It's 2023, why is OAuth still a headache?

a9954967ff91d27a7c4613d9d945c388.gif

[Editor's note] This article introduces the problems in the practice of OAuth, such as: the OAuth standard is too large and complex, everyone's OAuth is slightly different, many APIs add non-standard extensions to OAuth, debugging OAuth is difficult Difficulty, cumbersome approvals required to build applications on top of APIs, security issues with OAuth, etc. Nango, an open source service built by the author, aims to simplify the OAuth process and improve security, and is applicable to a variety of APIs to solve these problems.

Link: https://www.nango.dev/blog/why-is-oauth-still-hard

Do not redistribute without permission!

Author | Robin Guldener Translator |

Editor in charge | Xia Meng

Listing | CSDN (ID: CSDNnews)

We've implemented OAuth for 50 of the most popular APIs. Result: indescribable.

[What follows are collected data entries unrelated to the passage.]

(* ===== verification/KeyStore.v ===== *)
(** * Keys as text and as files (crates/fectp/examples/keys.rs)

    What a deployment keeps on disk: an identity in a file only its owner may
    read, and a list of the clients it will talk to. [Files] is a file system
    seen through its system calls: each may fail, as [fs_faults] says, and
    [fs_seen] is every state it went through, any of which another process, or
    this one started again after it was killed, may find. What reaches the
    medium is another matter: nothing here is ever synced, so a power failure
    may leave of a file written since only the beginning ([torn]). A path is
    the list of its components, the last one first. *)
From Stdlib Require Import String Ascii.
From stdpp Require Import gmap strings.
From S2P Require Import Prelude Bytes Error Frame Cipher Udp Connection Text.
Import Text.
Local Open Scope string_scope.
Local Open Scope list_scope.
Local Open Scope Z_scope.

Abbreviation FilePath := (list string).

Inductive Node := File (data : bytes) (mode : Z) | Dir (mode : Z).

Abbreviation Disk := (gmap FilePath Node).

(** [io::ErrorKind], the ones the code tells apart and those the calls give. *)
Inductive ErrorKind := NotFound | AlreadyExists | NotADirectory | IsADirectory | InvalidData | Other.

Record Files := mkFiles {
  fs_disk : Disk;
  fs_umask : Z;
  (** Which of the calls to come fail, whatever they ask. *)
  fs_faults : list bool;
  (** Every disk so far, in order. *)
  fs_seen : list Disk;
}.

Abbreviation IoResult := (result ErrorKind).

(** What a power failure may leave of the disk [d], when [safe] is what had
    reached the medium: every name is there, and the data of a file that was
    not [safe] is any beginning of what had been written. *)
Definition torn (safe d d' : Disk) : Prop :=
  forall p : FilePath, match d !! p with
  | Some (File data mode) =>
      exists part : bytes, d' !! p = Some (File part mode) /\ part `prefix_of` data /\
        (safe !! p = d !! p -> part = data)
  | n => d' !! p = n
  end.

Module Fs.
(** One system call: it fails and nothing happens, or it does its work. *)
Definition sys {A} (f : Files) (act : Disk -> IoResult (Disk * A)) : Files * IoResult A :=
  let f' := mkFiles (fs_disk f) (fs_umask f) (tail (fs_faults f)) (fs_seen f) in
  match head (fs_faults f) with
  | Some true => (f', Err Other)
  | _ =>
      match act (fs_disk f) with
      | Ok (d, a) => (mkFiles d (fs_umask f) (tail (fs_faults f)) (fs_seen f ++ [d]), Ok a)
      | Err k => (f', Err k)
      | Panic => (f', Panic)
      end
  end.

(** The directory a name is in: the working directory or the root for a path
    of one component. *)
Definition has_parent (d : Disk) (p : FilePath) : IoResult unit :=
  match p with
  | [] => Err NotFound
  | [_] => Ok tt
  | _ :: dir =>
      match d !! dir with
      | Some (Dir _) => Ok tt
      | Some (File _ _) => Err NotADirectory
      | None => Err NotFound
      end
  end.

Definition mkdir (f : Files) (p : FilePath) : Files * IoResult unit :=
  sys f (fun d =>
    let? _ := has_parent d p in
    match d !! p with
    | Some _ => Err AlreadyExists
    | None => Ok (<[p := Dir (Z.land 511 (Z.lnot (fs_umask f)))]> d, tt)
    end).

Definition stat (f : Files) (p : FilePath) : Files * IoResult Node :=
  sys f (fun d => match d !! p with Some n => Ok (d, n) | None => Err NotFound end).

(** [Path::is_dir]. *)
Definition is_dir (f : Files) (p : FilePath) : Files * bool :=
  let (f, r) := stat f p in (f, match r with Ok (Dir _) => true | _ => false end).

Definition chmod (f : Files) (p : FilePath) (mode : Z) : Files * IoResult unit :=
  sys f (fun d =>
    match d !! p with
    | Some (File data _) => Ok (<[p := File data mode]> d, tt)
    | Some (Dir _) => Ok (<[p := Dir mode]> d, tt)
    | None => Err NotFound
    end).

(** [fs::read]. *)
Definition read (f : Files) (p : FilePath) : Files * IoResult bytes :=
  sys f (fun d =>
    match d !! p with
    | Some (File data _) => Ok (d, data)
    | Some (Dir _) => Err IsADirectory
    | None => Err NotFound
    end).

(** [fs::read_to_string]. *)
Definition read_to_string (f : Files) (p : FilePath) : Files * IoResult (list Z) :=
  let! (f, data) := read f p in (f, ok_or (from_utf8 data) InvalidData).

5359291253eeccb3092c15754bca6b5b.pngSource: nango.dev

OAuth is a standard protocol, and client libraries supporting OAuth 2.0 already exist for almost every programming language you can imagine. You might conclude from this that, with the client library in hand, you should be able to implement OAuth for any API in about 10 minutes, or at least an hour. However, the ideal is full and the reality is very skinny. It's hard to imagine a person being able to implement OAuth for any API in 10 minutes or an hour.


c3be036bf7a73396434f13fce8631728.png

OAuth in practice

We use OAuth for 50 of the most popular APIs such as Google (Gmail, Calendar, Sheets, etc.), HubSpot, Shopify, Salesforce, Stripe, Jira, Slack, Microsoft (Azure, Outlook, OneDrive), LinkedIn, Facebook and others APIs using OAuth.

Our conclusion: The OAuth experience today is about the same as JavaScript's browser API in 2008. While there is general agreement on how things should be done, virtually every API has its own interpretation of the standard, implementation differences and idiosyncrasies, and non-standard behavior and extensions. The result: every detail has the potential for problems and errors.

Where exactly is the problem, let's dig into it!


fa91c46f7d943ad55b5566b759b76b4c.png

Problem 1: The OAuth standard is too large and complex

"This API also uses OAuth 2.0, we did it a few weeks ago. I can get it done tomorrow." - Intern's last words

OAuth is a huge standard. It consists of 17 RFCs (documents that define standards) on the official website. They cover everything from the OAuth framework and Bearer tokens to threat models and private key JWTs.

You might ask: "Are all these RFCs about a simple 3rd party access token authorization API?" You'd be right. Let's just focus on those things that might be relevant for typical API third-party access use cases:

  • OAuth Standard: OAuth 2.0 is now the default, but some APIs still use OAuth 1.0a (and 2.1 is coming). Once you know which one your API is using, move on to the next step:

  • Authorization type: Do you need authorization_code, client_credentials, or device_code? What do they do, and when should you use them? When in doubt, try authorization_code.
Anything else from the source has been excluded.